Cypress is easy to set up and maintain for a small amount of tests. Things get tricky when the application integrates with 3rd party services, like with any other end-to-end testing tool, but there are always workarounds or tradeoffs available.

I recommend end-to-end tests with Cypress only in these situations:

  • There’s evidence that such tests would help prevent issues that the application frequently suffers from.

  • As a preparation step before shipping large backend refactors.

  • When multiple teams work over a shared codebase.

When working in projects solo, I rarely need end-to-end testing to ensure quality releases, and it will suffice with a few minutes of manual testing per release. But if I’m working with a larger team, I’m wrapping up the project and I want to leave it in good state for future developers, or the underlying system has many pieces, I make sure to cover the few key user flows for the business with Cypress.


How to prevent the need for a lot of tests: Keep The Product Simple

Measuring code complexity is the best tool to predict defect probability. Understanding complexity as the number of possible execution paths that code can follow, the rule is simple: the more possibilities, the higher defect probability.
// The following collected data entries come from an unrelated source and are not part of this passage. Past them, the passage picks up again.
Lemma destructor_step_invariant s :
  invariant s -> invariant (destructor_step s).
Proof.
  intros Hinv. unfold destructor_step. destruct (owner s) eqn:Howner.
  - destruct Hinv as [Hq Hr Hm Hc Hd Ha He]. split; cbn; try done.
    intros i _. by left.
  - apply notify_all_invariant in Hinv.
    destruct Hinv as [Hq Hr Hm Hc Hd Ha He]. split; try done.
  - destruct (workers_ s !! i) as [[]|]; try done.
    + destruct Hinv as [Hq Hr Hm Hc Hd Ha He]. split; try done.
    + destruct Hinv as [Hq Hr Hm Hc Hd Ha He]. split; try done.
  - done.
Qed.

Lemma step_invariant (e : Event) s : invariant s -> invariant (step e s).
Proof.
  destruct e; cbn [step].
  - apply push_invariant.
  - apply notify_one_invariant.
  - apply wake_invariant.
  - apply worker_loop_step_invariant.
  - apply destructor_step_invariant.
Qed.

Lemma create_invariant (num_threads : nat) : invariant (create num_threads).
Proof.
  assert (Hall : forall i pc, replicate num_threads AtLock !! i = Some pc ->
                              pc = AtLock).
  { intros i pc Hi. by apply lookup_replicate in Hi as [-> _]. }
  split; cbn; try done.
  - induction num_threads as [|n IH]; [done|]. cbn. apply IH.
    intros i pc Hi. by apply lookup_replicate in Hi as [-> _].
  - intros i. split; [done|]. intros (pc & Hpc & Hh).
    apply Hall in Hpc as ->. done.
  - intros i Hi. by apply Hall in Hi.
  - intros i Hi. by apply Hall in Hi.
  - intros i Hi. by apply Hall in Hi.
Qed.

Lemma run_invariant (sched : list Event) s :
  invariant s -> invariant (run sched s).
Proof.
  revert s. induction sched as [|e sched IH]; intros s Hinv; [done|].
  cbn [run]. by apply IH, step_invariant.
Qed.

(** X25.  What a pool keeps under every interleaving of submitters,
    workers and owner, wake-ups without notification included.  The tasks
    are taken from the queue in the order in which they were pushed, none
    twice and none skipped: those taken, followed by those still queued,
    are those pushed.  A task whose call has returned was taken, and the
    tasks taken whose call has not returned are in the hands of workers.
    No worker calls [front()] on an empty queue, no two workers are between
    locking and unlocking the mutex at once, and no worker returns before
    the destructor has stored the flag. *)
Theorem tasks_are_taken_in_order (num_threads : nat) (sched : list Event) :
  let s := run sched (create num_threads) in
  taken s ++ task_queue_ s = submitted s
  /\ finished s ++ running (workers_ s) ≡ₚ taken s
  /\ (forall i, workers_ s !! i <> Some Undefined)
  /\ (forall i j pc pc',
        workers_ s !! i = Some pc -> workers_ s !! j = Some pc' ->
        holds pc = true -> holds pc' = true -> i = j)
  /\ (forall i, workers_ s !! i = Some Exited -> owner s <> Alive).
Proof.
  intros s.
  destruct (run_invariant sched _ (create_invariant num_threads))
    as [Hq Hr Hm Hc Hd Ha He].
  fold s in Hq, Hr, Hm, Hc, Hd, Ha, He.
  split; [done|]. split; [done|]. split; [done|]. split.
  - intros i j pc pc' Hi Hj Hh Hh'.
    assert (queue_mutex_ s = Some i) by (apply Hm; eauto).
    assert (queue_mutex_ s = Some j) by (apply Hm; eauto). congruence.
  - intros i Hi Halive. apply He in Hi. apply Ha in Halive. congruence.
Qed.

Lemma shutting_down_move s s' i pc pc' :
  shutting_down s -> invariant s' ->
  workers_ s !! i = Some pc -> pc <> Exited ->
  workers_ s' = <[i := pc']> (workers_ s) -> owner s' = owner s ->
  (pc' = Exited -> task_queue_ s' = []) ->
  (task_queue_ s = [] -> task_queue_ s' = []) ->
  shutting_down s'.
Proof.
  intros [Hinv Hempty Hjoined] Hinv' Hi Hpc Hws Howner Hexit Hqueue.
  assert (Hlook : forall j, workers_ s' !! j
                            = if decide (i = j) then Some pc'
                              else workers_ s !! j).
  { intros j. rewrite Hws. by eapply lookup_moved. }
  split; [done| |].
  - intros j. rewrite Hlook. destruct (decide (i = j)) as [<-|Hne].
    + intros [= ->]. by apply Hexit.
    + intros Hj. apply Hqueue. by eapply Hempty.
  - intros j pc0. rewrite Hlook, Howner.
    destruct (decide (i = j)) as [<-|Hne]; [|apply Hjoined].
    intros _. specialize (Hjoined i pc Hi).
    destruct (owner s); try done.
    intros Hlt. by destruct Hpc; apply Hjoined.
Qed.

Lemma wake_shutting_down i s : shutting_down s -> shutting_down (wake i s).
Proof.
  intros Hsd. pose proof (wake_invariant i s (sd_invariant s Hsd)) as Hinv'.
  unfold wake in *. destruct (workers_ s !! i) as [[]|] eqn:Hi; try done.
  by eapply (shutting_down_move s _ i Blocked AtLock).
Qed.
What can lead to a complex codebase with high defect probability? A complex product. A product with many user flows, with lots of configuration variables and different results depending on them. But when is many too many? It depends on the business. Too many might be when there’s no measurable economic value in adding that complexity, or when the tradeoff for adding that complexity is the need for heavy end-to-end and manual testing.

So my advice is always Keep The Product Simple.

It leads to different guidelines that should be generally followed, like not offering multiple ways to do the same thing, limiting the amount of variables and user settings affecting a particular user’s experience, and removing functionality of the product that doesn’t serve the business goals.


What about tests when prototyping?

When an application is in prototype stage, without a user base and work-in-progress flows, spending time writing tests might not be worth it.

As a freelance developer, it’s important to know what stage the product is, so one can ship even more quickly than usual at the prototype phase.


Summary: when to write tests in the frontend

  • Unit tests for complex business logic, enclosed in pure functions.

  • Unit tests for common components of the application.

  • Frontend integration tests for user flows within a view.

  • End-to-end tests for core user flows when the system is complex or there’s a large team contributing to it.

And always advocating for keeping the product as simple as it can be for the business goals.